# WHAT THE EXERCISE ASKS
Start at the line in the entries below that contains "Lemma count_if_le (P", stop at the line that contains "Lemma wrap_add_exact x", and output exactly the lines in that span, both ends included.

# INPUT DATA
(* ===== verification/Metrics.v ===== *)
(** The latency and outcome metrics of src/metrics.rs.  Latencies are IEEE
    doubles. *)

From Stdlib Require Import SpecFloat.
From S2P Require Import Prelude RateLimit.

Definition BUCKET_BOUNDS_MS : list f64 := f64_of_Z <$> [1; 5; 25; 100; 500; 2000].

Record OpStat : Type := mkOpStat {
  os_count : Z;
  os_errors : Z;
  os_total_ms : f64;
  os_max_ms : f64;
  os_buckets : list Z
}.

Definition no_calls : OpStat := mkOpStat 0 0 (S754_zero false) (S754_zero false) (replicate (S (length BUCKET_BOUNDS_MS)) 0).

Abbreviation metrics_map := (gmap string OpStat).

(** [is_finite() && >= 0.0] *)
Definition sane_latency (elapsed_ms : f64) : f64 :=
  match elapsed_ms with
  | S754_zero _ | S754_finite _ _ _ => if SFleb (S754_zero false) elapsed_ms then elapsed_ms else S754_zero false
  | _ => S754_zero false
  end.

(** [position(..).unwrap_or(len)] *)
Fixpoint bucket_slot (bounds : list f64) (elapsed_ms : f64) : nat :=
  match bounds with
  | [] => 0
  | bound :: bounds => if SFleb elapsed_ms bound then 0 else S (bucket_slot bounds elapsed_ms)
  end.

Definition record_stat (stat : OpStat) (elapsed_ms : f64) (ok : bool) : OpStat :=
  let elapsed_ms := sane_latency elapsed_ms in
  mkOpStat (wrap_add (os_count stat) 1)
    (if ok then os_errors stat else wrap_add (os_errors stat) 1)
    (f64_add (os_total_ms stat) elapsed_ms)
    (if SFltb (os_max_ms stat) elapsed_ms then elapsed_ms else os_max_ms stat)
    (alter (λ n, wrap_add n 1) (bucket_slot BUCKET_BOUNDS_MS elapsed_ms) (os_buckets stat)).

Definition record (op : string) (elapsed_ms : f64) (ok : bool) (ops : metrics_map) : metrics_map :=
  <[op := record_stat (default no_calls (ops !! op)) elapsed_ms ok]> ops.

Record Bucket : Type := mkBucket {
  le_ms : option f64;
  bucket_count : Z
}.

Record OpMetrics : Type := mkOpMetrics {
  om_op : string;
  om_count : Z;
  om_errors : Z;
  om_avg_ms : f64;
  om_max_ms : f64;
  om_buckets : list Bucket
}.

(** The running sums of the bucket loop. *)
Fixpoint cumulate (cumulative : Z) (counts : list Z) (bounds : list (option f64)) : list Bucket :=
  match counts, bounds with
  | n :: counts, b :: bounds =>
      let cumulative := wrap_add cumulative n in mkBucket b cumulative :: cumulate cumulative counts bounds
  | _, _ => []
  end.

Definition op_metrics (op : string) (stat : OpStat) : OpMetrics :=
  mkOpMetrics op (os_count stat) (os_errors stat)
    (if 0 <? os_count stat then f64_div (os_total_ms stat) (f64_of_Z (os_count stat)) else S754_zero false)
    (os_max_ms stat) (cumulate 0 (os_buckets stat) ((Some <$> BUCKET_BOUNDS_MS) ++ [None])).

(** [Metrics::snapshot]: sorted by operation. *)
Definition snapshot (ops : metrics_map) : list OpMetrics := (λ e, op_metrics e.1 e.2) <$> btree_iter ops.

(** ** What the figures mean *)

Record Call : Type := mkCall { call_op : string; call_ms : f64; call_ok : bool }.

Definition recorded (calls : list Call) : metrics_map :=
  foldl (λ ops c, record (call_op c) (call_ms c) (call_ok c) ops) ∅ calls.

Definition slot_of (c : Call) : nat := bucket_slot BUCKET_BOUNDS_MS (sane_latency (call_ms c)).
Definition count_if (P : Call → Prop) `{!∀ c, Decision (P c)} (calls : list Call) : Z := Z.of_nat (length (filter P calls)).

(** The figures of an operation over its calls. *)
Definition tallies (calls : list Call) (stat : OpStat) : Prop :=
  os_count stat = Z.of_nat (length calls) ∧ os_errors stat = count_if (λ c, call_ok c = false) calls ∧
  os_buckets stat = (λ i, count_if (λ c, slot_of c = i) calls) <$> seq 0 7.

Lemma bucket_slot_le bounds x : (bucket_slot bounds x ≤ length bounds)%nat.
Proof. induction bounds; simpl; [lia|]. case_match; lia. Qed.

Lemma count_if_snoc (P : Call → Prop) `{!∀ c, Decision (P c)} calls c :
  count_if P (calls ++ [c]) = count_if P calls + (if decide (P c) then 1 else 0).
Proof. unfold count_if. rewrite filter_app, length_app, filter_cons. case_decide; simpl; lia. Qed.

Lemma count_if_le (P : Call → Prop) `{!∀ c, Decision (P c)} calls : 0 ≤ count_if P calls ≤ Z.of_nat (length calls).
Proof. unfold count_if. pose proof (length_filter P calls). lia. Qed.

Lemma wrap_add_exact x y : 0 ≤ x + y ≤ U64_MAX → wrap_add x y = x + y.
Proof. intros ?. unfold wrap_add, U64_MAX in *. apply Z.mod_small. lia. Qed.

Lemma record_stat_tallies calls c stat :
  Z.of_nat (length calls) < U64_MAX → tallies calls stat → tallies (calls ++ [c]) (record_stat stat (call_ms c) (call_ok c)).
Proof.
  intros Hlt (Hc & He & Hb). unfold tallies, record_stat. cbn [os_count os_errors os_buckets]. split_and!.
  - rewrite Hc, length_app. simpl. rewrite wrap_add_exact by lia. lia.
  - rewrite He, count_if_snoc. pose proof (count_if_le (λ c, call_ok c = false) calls).
    destruct (call_ok c); simpl; [lia|]. by rewrite wrap_add_exact by lia.
  - rewrite Hb. fold (slot_of c). apply list_eq. intros i. rewrite (list_lookup_fmap _ (seq 0 7)).
    destruct (decide (i = slot_of c)) as [->|Hne].
    + rewrite list_lookup_alter, list_lookup_fmap.
      assert (Hs : (slot_of c ≤ 6)%nat) by (apply (bucket_slot_le BUCKET_BOUNDS_MS)).
      rewrite !lookup_seq_lt by lia. simpl. rewrite count_if_snoc.
      pose proof (count_if_le (λ c', slot_of c' = slot_of c) calls). case_decide; [|done]. by rewrite wrap_add_exact by lia.
    + rewrite list_lookup_alter_ne, list_lookup_fmap by done. destruct (seq 0 7 !! i) as [j|] eqn:E; [|done]. simpl.
      apply lookup_seq in E as [-> _]. rewrite count_if_snoc. case_decide as Hd; [by rewrite Hd in Hne|]. by rewrite Z.add_0_r.
Qed.

Definition calls_of (op : string) (calls : list Call) : list Call := filter (λ c, call_op c = op) calls.

Lemma recorded_tallies calls op :
  Z.of_nat (length calls) ≤ U64_MAX →
  match recorded calls !! op with
  | Some stat => calls_of op calls ≠ [] ∧ tallies (calls_of op calls) stat
  | None => calls_of op calls = []
  end.
Proof.
  unfold recorded, calls_of. induction calls as [|c calls IH] using rev_ind; [done|]. rewrite length_app. simpl. intros Hlt.
  specialize (IH ltac:(lia)). rewrite foldl_app, filter_app, filter_cons. simpl. unfold record at 1.
  set (ops := foldl _ ∅ calls) in *. case_decide as Hop.
  - subst op. rewrite lookup_insert_eq. split; [by destruct (filter _ calls)|].
    pose proof (length_filter (λ c', call_op c' = call_op c) calls). apply record_stat_tallies; [lia|].
    destruct (ops !! call_op c); simpl; [apply IH|]. rewrite IH. by vm_compute.
  - rewrite lookup_insert_ne by done. rewrite filter_nil, app_nil_r. exact IH.
Qed.

Lemma slots_exhaust calls : foldr Z.add 0 ((λ i, count_if (λ c, slot_of c = i) calls) <$> seq 0 7) = Z.of_nat (length calls).
Proof.
  induction calls as [|c calls IH]; [done|]. unfold count_if in *. simpl in *.
  assert (Hs : (slot_of c ≤ 6)%nat) by (apply (bucket_slot_le BUCKET_BOUNDS_MS)).
  rewrite !filter_cons. repeat case_decide; simpl in *; lia.
Qed.

(** The histogram of an operation that was called: the buckets grow, the last
    one is the number of calls, and failures are among the calls. *)
Lemma snapshot_histogram calls m :
  Z.of_nat (length calls) ≤ U64_MAX → m ∈ snapshot (recorded calls) →
  om_count m = Z.of_nat (length (calls_of (om_op m) calls)) ∧ 0 < om_count m ∧ 0 ≤ om_errors m ≤ om_count m ∧
  (∃ bs, om_buckets m = bs ++ [mkBucket None (om_count m)]) ∧
  Sorted Z.le (bucket_count <$> om_buckets m).
Proof.
  intros Hlt Hin. apply list_elem_of_fmap in Hin as ([op stat] & -> & Hin).
  rewrite btree_iter_Permutation, elem_of_map_to_list in Hin. simpl.
  pose proof (recorded_tallies calls op Hlt) as Ht. rewrite Hin in Ht. destruct Ht as [Hne (Hc & He & Hb)].
  set (cs := calls_of op calls) in *. pose proof (length_filter (λ c, call_op c = op) calls) as Hlen. fold (calls_of op calls) in Hlen. fold cs in Hlen.
  split_and!; [done|rewrite Hc; destruct cs; [done|simpl; lia]|rewrite He; apply count_if_le|rewrite He, Hc; apply count_if_le| |].
  all: rewrite Hb, ?Hc; pose proof (slots_exhaust cs) as Hsum; simpl in Hsum |- *;
    pose proof (λ i, count_if_le (λ c, slot_of c = i) cs) as Hi;
    pose proof (Hi 0%nat); pose proof (Hi 1%nat); pose proof (Hi 2%nat); pose proof (Hi 3%nat); pose proof (Hi 4%nat); pose proof (Hi 5%nat); pose proof (Hi 6%nat);
    rewrite !wrap_add_exact by lia.
  - eexists [_; _; _; _; _; _]. simpl. repeat f_equal. lia.
  - repeat constructor; lia.
Qed.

# TASK OUTPUT
Lemma count_if_le (P : Call → Prop) `{!∀ c, Decision (P c)} calls : 0 ≤ count_if P calls ≤ Z.of_nat (length calls).
Proof. unfold count_if. pose proof (length_filter P calls). lia. Qed.

Lemma wrap_add_exact x y : 0 ≤ x + y ≤ U64_MAX → wrap_add x y = x + y.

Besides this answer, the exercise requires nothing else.